There are two ways to use Jasper Reports: one is as a standalone program, and the other is as a plug-in to the Eclipse IDE, which I happen to like using, and which I use nowadays for almost all my coding. I downloaded the standalone program first, but it looked so much like an Eclipse product it reminded me that there was a plug-in — this would be just one more thing that I could run from my single IDE to rule them all. So, I installed the plugin.
What I got, plug-in and standalone package, was version 6.10, and it really looked beautiful. Unfortunately, as soon as I started to use it, I found that it was too broken to use… Jasper Reports is mostly like a graphical page layout program, where text and other elements can be moved and resized on the page, but the elements here wouldn’t move or resize. Which is bad.
It took me a day to find information on the problem. I never did find a solution but I did find a workaround: just use an earlier version. That’s what I did, installing standalone version 6.8; Eclipse will have to wait until I learn how to add older plug-ins.

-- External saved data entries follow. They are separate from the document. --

(** A report of another agent on another chain, with DON, TEE and every privacy claim turned round, has the same hash. *)
Example two_reports_one_hash :
  computeReportHash idText (report "hold" false NO 1) = computeReportHash idText (report "trade" true VERIFIED 11155111) /\
  reportText (report "hold" false NO 1) <> EmptyString.
Proof. split; [vm_compute; reflexivity|discriminate]. Qed.

Example sample_privacy : assertPrivacyClaimsEvidenced (privacy (report "hold" false VERIFIED 1)) = Ok tt /\
  assertPrivacyClaimsEvidenced [{| claim := "Physical Ledger"; answer := VERIFIED; evidence := Some "   yes   "; blocker := None |}] = Err UNEVIDENCED_CLAIM /\
  assertPrivacyClaimsEvidenced [] = Err COLLAPSED.
Proof. vm_compute. repeat split; reflexivity. Qed.

End AttackSamples.
(** A request of the client for the lines [lines] of the file [path]. *)
Definition request (path : string) (lines : list Z) (modified : bool)
    : SetBreakpointsRequest :=
  {| seq := 7;
     req_source := Source.mk None (Some path);
     req_breakpoints := map (fun l => SourceBreakpoint.mk l None) lines;
     source_modified := modified |}.

(** ** Further parts of the debuggee *)

(** [r] is the run of the table around slot [m]: it starts at a classified
    slot at or before [m], which decides the verified flag and the message,
    continues over continuation slots to its end at or after [m], and the
    slot after its end, if the table has one, is classified. *)
Definition is_run (T : list (option Z)) (m : Z) (r : Resolved) : Prop :=
  0 ≤ r_start r ≤ m
  ∧ m ≤ r_end r < Py.len T
  ∧ (∃ v, T !! Z.to_nat (r_start r) = Some (Some v)
          ∧ r_verified r = negb (v =? 0)
          ∧ r_msg r = (if v =? 0 then Some cannot_set_here else None))
  ∧ (∀ j, r_start r < j ≤ r_end r → T !! Z.to_nat j = Some None)
  ∧ (r_end r + 1 < Py.len T →
     ∃ w, T !! Z.to_nat (r_end r + 1) = Some (Some w)).

(** A message is the "changed" event of a breakpoint stored in [bps] for
    the runtime path [path], carrying the state that is stored. *)
Definition changed_event_of (path : string)
    (bps : list (Z * AnsibleLineBreakpoint.t))
    (m : option ProtocolMessage) : Prop :=
  ∃ k b,
    m = Some (BreakpointEvent "changed" (AnsibleLineBreakpoint.breakpoint b))
    ∧ (k, b) ∈ bps
    ∧ AnsibleLineBreakpoint.actual_path b = path
    ∧ Breakpoint.id (AnsibleLineBreakpoint.breakpoint b)
      = AnsibleLineBreakpoint.id b.

(** What a step of a run takes off the send queue and what it puts on
    it. *)
Definition dequeued (o : op) (st : AnsibleDebugger)
    : list (option ProtocolMessage) :=
  match o with
  | OpDequeue => take 1 (_send_queue st)
  | _ => []
  end.

Definition enqueued (o : op) (st : AnsibleDebugger)
    : list (option ProtocolMessage) :=
  match o with
  | OpDequeue | OpSessionEnd => []
  | _ => drop (length (_send_queue st)) (_send_queue (step o st))
  end.

Fixpoint trace (f : op → AnsibleDebugger → list (option ProtocolMessage))
    (ops : list op) (st : AnsibleDebugger) : list (option ProtocolMessage) :=
  match ops with
  | [] => []
  | o :: ops' => f o st ++ trace f ops' (step o st)
  end.

Definition is_session_end (o : op) : Prop :=
  match o with OpSessionEnd => True | _ => False end.

Definition is_connection_made (o : op) : Prop :=
  match o with OpConnectionMade => True | _ => False end.

(** The three id counters of [AnsibleDebugger] and their allocators
    [next_thread_id], [next_stackframe_id] and [next_variable_id]: each
    returns its counter and moves it forward. *)
Record IdCounters := {
  _thread_counter : Z;
  _stackframe_counter : Z;
  _variable_counter : Z;
}.

(** The counters as [AnsibleDebugger.__init__] sets them: 1 is always the
    main thread. *)
Definition init_counters : IdCounters :=
  {| _thread_counter := 2; _stackframe_counter := 1; _variable_counter := 1 |}.

Definition next_thread_id (c : IdCounters) : Z * IdCounters :=
  let tid := _thread_counter c in
  (tid, {| _thread_counter := _thread_counter c + 1;
           _stackframe_counter := _stackframe_counter c;
           _variable_counter := _variable_counter c |}).

Definition next_stackframe_id (c : IdCounters) : Z * IdCounters :=
  let sfid := _stackframe_counter c in
  (sfid, {| _thread_counter := _thread_counter c;
            _stackframe_counter := _stackframe_counter c + 1;
            _variable_counter := _variable_counter c |}).

Definition next_variable_id (c : IdCounters) : Z * IdCounters :=
  let vid := _variable_counter c in
  (vid, {| _thread_counter := _thread_counter c;
           _stackframe_counter := _stackframe_counter c;
           _variable_counter := _variable_counter c + 1 |}).

(** A sequence of calls of the allocators, in any interleaving, with the
    ids they return. *)
Inductive id_kind := ThreadId | StackFrameId | VariableId.

Global Instance id_kind_eq_dec : EqDecision id_kind.
Proof. solve_decision. Defined.

Definition next_id (k : id_kind) : IdCounters → Z * IdCounters :=
  match k with
  | ThreadId => next_thread_id
  | StackFrameId => next_stackframe_id
  | VariableId => next_variable_id
  end.

Definition counter_of (k : id_kind) (c : IdCounters) : Z :=
  match k with
  | ThreadId => _thread_counter c
  | StackFrameId => _stackframe_counter c
  | VariableId => _variable_counter c
  end.

Fixpoint allocate (calls : list id_kind) (c : IdCounters)
    : list (id_kind * Z) * IdCounters :=
  match calls with
  | [] => ([], c)
  | k :: calls' =>
      let (id, c1) := next_id k c in
      let (ids, c2) := allocate calls' c1 in
      ((k, id) :: ids, c2)
  end.

Definition ids_of (k : id_kind) (ids : list (id_kind * Z)) : list Z :=
  snd <$> filter (fun ki : id_kind * Z => ki.1 = k) ids.

(** Modelled from the spec: the output event of the [dap] codec, of which
    the handler reads the category and whether its data is a
    [DebugConfiguration]. *)
Inductive OutputData :=
| DataDebugConfiguration (c : DebugConfiguration)
| DataOther.

Record OutputEvent := {
  category : string;
  data : OutputData;
}.

(** [DebugConfiguration.OUTPUT_CATEGORY] *)
Definition OUTPUT_CATEGORY : string := "ansibug_debug_configuration".

(** [isinstance(msg.data, DebugConfiguration)] *)
Definition is_debug_configuration (d : OutputData) : bool :=
  match d with DataDebugConfiguration _ => true | DataOther => false end.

Anyway, the program works fine now, and still looks beautiful. I used it today to make a table of bike rides from my database, natch.
Reading
I just got the latest Jeff VanDermeer novel, Dead Astronauts. This is set in the same story-universe as his Borne and A Strange Bird, and some of his short stories, but it is supposedly far more complex and experimental. More on this after I get through the first page…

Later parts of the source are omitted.